◆ Instructions to follow ◆
For this exercise, reproduce the entries below exactly, but only from the line containing "- intros i c' [[<- <-]|[Hne" through the line containing "apply rbind_Ok in", both included.

◆ Material provided ◆
----------

(* ===== verification/HandlerBindings.v ===== *)
(** * Handler bindings of processes ([crates/eldr/src/vm/handler_bindings.rs])

    A process names the handlers it writes to.  Starting it acquires a binding context that
    maps its slots to handler pids; tasks derive contexts of their own from it, and every
    owner of a context holds one reference.  A file is opened when the first context needs
    it and flushed when the last one that needs it goes, and when several machines share the
    descriptor, by the last of them.  Writes to a file are queued per file and happen in the
    order in which they were accepted.

    The state is what the operations of the source reach: the registry [HandlerState] and the
    leases [ActiveFileSinks] of one machine, the file sinks and the identity counters that
    clones of the machine share, and the trace of the file operations.  The operating system
    is the argument [Os] of each operation. *)

From stdpp Require Import pretty.
From S2P Require Import Prelude Names ListHandle Value TypeRegistry OperandStack Ir FunctionTable RuntimeError.

(** ** Data *)

Inductive HandlerTarget : Type :=
| StdOut
| StdErr
| StdIn
| Null
| File (path : str).
#[export] Instance HandlerTarget_eq_dec : EqDecision HandlerTarget.
Proof. solve_decision. Defined.
#[export] Instance HandlerTarget_countable : Countable HandlerTarget.
Proof.
  refine (inj_countable'
    (λ t, match t with StdOut => inl 0 | StdErr => inl 1 | StdIn => inl 2 | Null => inl 3 | File p => inr p end)
    (λ x, match x with inl 0 => StdOut | inl 1 => StdErr | inl 2 => StdIn | inl _ => Null | inr p => File p end) _).
  by intros [].
Defined.
(** ** A new context *)

Lemma new_context_ok others owned P C C' h id c :
  handlers_ok others owned P C h → contexts (h_state h) !! id = None → (1 ≤ id ≤ hi_context (h_ids h))%N →
  P = list_to_set (bc_sinks c) → NoDup (bc_sinks c) → bc_references c = 1 → owned id = 0 → request_refs (h_state h) id = 0 →
  (∀ key pid, bc_slots c !! key = Some pid →
     ∃ t, registered (h_state h) pid t ∧ (is_file t = true → pi_id (pid_identity pid) ∈ bc_sinks c)) →
  (∀ x, x ∈ C → is_Some (h_active h !! x) → x ∈ bc_sinks c ∨ x ∈ C') →
  handlers_ok others (λ x, one (bool_decide (x = id)) + owned x) ∅ C' (set_state (set_contexts (insert id c)) h).
Proof.
  intros Hok Hfree Hid HP Hnd Hrefs Hown Hreq Hslots HC.
  assert (Hcount : ∀ sink, count (owns sink) (<[id := c]> (contexts (h_state h))) =
    one (bool_decide (sink ∈ bc_sinks c)) + owner_count (h_state h) sink) by (intros; by apply count_insert).
  assert (HinP : ∀ sink, sink ∈ P ↔ sink ∈ bc_sinks c) by (intros; rewrite HP; apply elem_of_list_to_set).
  pose proof (contexts_ok others owned (λ x, one (bool_decide (x = id)) + owned x) P ∅ C C' h (<[id := c]> (contexts (h_state h)))
    (file_contexts (h_state h)) (h_ids h) Hok) as Hk. apply Hk; clear Hk; try apply Hok.
  - intros sink. rewrite Hcount, (ok_counts _ _ _ _ _ Hok), (bool_decide_eq_false_2 (sink ∈ ∅)) by set_solver.
    rewrite (bool_decide_ext _ _ (HinP sink)). simpl. lia.
  - intros sink Hs. rewrite Hcount. destruct (ok_open _ _ _ _ _ Hok sink Hs) as [?|[Hin|Hin]]; [left; lia| |].
    + left. rewrite bool_decide_eq_true_2 by (by apply HinP). simpl. lia.
    + destruct (HC sink Hin Hs) as [Hin'|]; [|by right; right]. left. rewrite bool_decide_eq_true_2 by done. simpl. lia.
  - intros sink [Hs|Hs]; [|set_solver]. apply (ok_owned_open _ _ _ _ _ Hok). rewrite Hcount in Hs.
    case_bool_decide as Hin; [right; by apply HinP|left; simpl in Hs; lia].
  - intros i c' [[<- <-]|[Hne Hi]]%lookup_insert_Some.
    + rewrite bool_decide_eq_true_2 by done. simpl. destruct Hid. split_and!; [done|done|done|lia|lia].
    + rewrite bool_decide_eq_false_2 by done. by apply (ok_context _ _ _ _ _ Hok).
  - intros i c' key pid [[<- <-]|[Hne Hi]]%lookup_insert_Some; [by apply Hslots|by eapply (ok_slots _ _ _ _ _ Hok)].
  - intros i Hi. destruct (decide (i = id)) as [->|Hne]; [by rewrite lookup_insert_eq|].
    rewrite bool_decide_eq_false_2 in Hi by done. rewrite lookup_insert_ne by done. by apply (ok_refs _ _ _ _ _ Hok).
  - done.
Qed.

Lemma refs_free others owned P C h id :
  handlers_ok others owned P C h → contexts (h_state h) !! id = None → owned id = 0 ∧ request_refs (h_state h) id = 0.
Proof.
  intros Hok Hc. destruct (decide (owned id + request_refs (h_state h) id = 0)); [lia|].
  destruct (ok_refs _ _ _ _ _ Hok id) as [c Hc']; [lia|]. congruence.
Qed.

(** ** Deriving a context for a task *)

Lemma captured_sinks_spec s active captured : ∀ sinks sinks',
  captured_sinks captured s active sinks = Ok sinks' →
  ∀ x, x ∈ sinks' ↔ x ∈ sinks ∨ ∃ pid t, pid ∈ captured ∧ pi_id (pid_identity pid) = x ∧
    target pid s = Ok t ∧ is_file t = true ∧ is_Some (active !! x).
Proof.
  induction captured as [|pid captured IH]; intros sinks sinks' H x; simpl in H.
  { injection H as <-. split; [by left|]. intros [|(? & ? & Hin & _)]; [done|]. by apply elem_of_nil in Hin. }
  apply rbind_Ok in H as (t & Ht & H). destruct (is_file t) eqn:Hf.
  - destruct (active !! pi_id (pid_identity pid)) as [a|] eqn:Ha; [|done]. rewrite (IH _ _ H x), elem_of_union, elem_of_singleton. split.
    + intros [[-> |]|(p & t' & Hin & ?)]; [right; exists pid, t|by left|right; exists p, t'].
      * split_and!; [apply elem_of_cons; by left|done|done|done|by eexists].
      * split; [apply elem_of_cons; by right|done].
    + intros [|(p & t' & [-> | Hin]%elem_of_cons & Hx & ?)]; [by left; right|left; left; done|].
      right. exists p, t'. done.
  - rewrite (IH _ _ H x). split.
    + intros [|(p & t' & Hin & ?)]; [by left|]. right. exists p, t'. split; [apply elem_of_cons; by right|done].
    + intros [|(p & t' & [-> | Hin]%elem_of_cons & Hx & Ht' & Hf' & ?)]; [by left|congruence|]. right. by exists p, t'.
Qed.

----------

◆ Your solution ◆
  - intros i c' [[<- <-]|[Hne Hi]]%lookup_insert_Some.
    + rewrite bool_decide_eq_true_2 by done. simpl. destruct Hid. split_and!; [done|done|done|lia|lia].
    + rewrite bool_decide_eq_false_2 by done. by apply (ok_context _ _ _ _ _ Hok).
  - intros i c' key pid [[<- <-]|[Hne Hi]]%lookup_insert_Some; [by apply Hslots|by eapply (ok_slots _ _ _ _ _ Hok)].
  - intros i Hi. destruct (decide (i = id)) as [->|Hne]; [by rewrite lookup_insert_eq|].
    rewrite bool_decide_eq_false_2 in Hi by done. rewrite lookup_insert_ne by done. by apply (ok_refs _ _ _ _ _ Hok).
  - done.
Qed.

Lemma refs_free others owned P C h id :
  handlers_ok others owned P C h → contexts (h_state h) !! id = None → owned id = 0 ∧ request_refs (h_state h) id = 0.
Proof.
  intros Hok Hc. destruct (decide (owned id + request_refs (h_state h) id = 0)); [lia|].
  destruct (ok_refs _ _ _ _ _ Hok id) as [c Hc']; [lia|]. congruence.
Qed.

(** ** Deriving a context for a task *)

Lemma captured_sinks_spec s active captured : ∀ sinks sinks',
  captured_sinks captured s active sinks = Ok sinks' →
  ∀ x, x ∈ sinks' ↔ x ∈ sinks ∨ ∃ pid t, pid ∈ captured ∧ pi_id (pid_identity pid) = x ∧
    target pid s = Ok t ∧ is_file t = true ∧ is_Some (active !! x).
Proof.
  induction captured as [|pid captured IH]; intros sinks sinks' H x; simpl in H.
  { injection H as <-. split; [by left|]. intros [|(? & ? & Hin & _)]; [done|]. by apply elem_of_nil in Hin. }
  apply rbind_Ok in H as (t & Ht & H). destruct (is_file t) eqn:Hf.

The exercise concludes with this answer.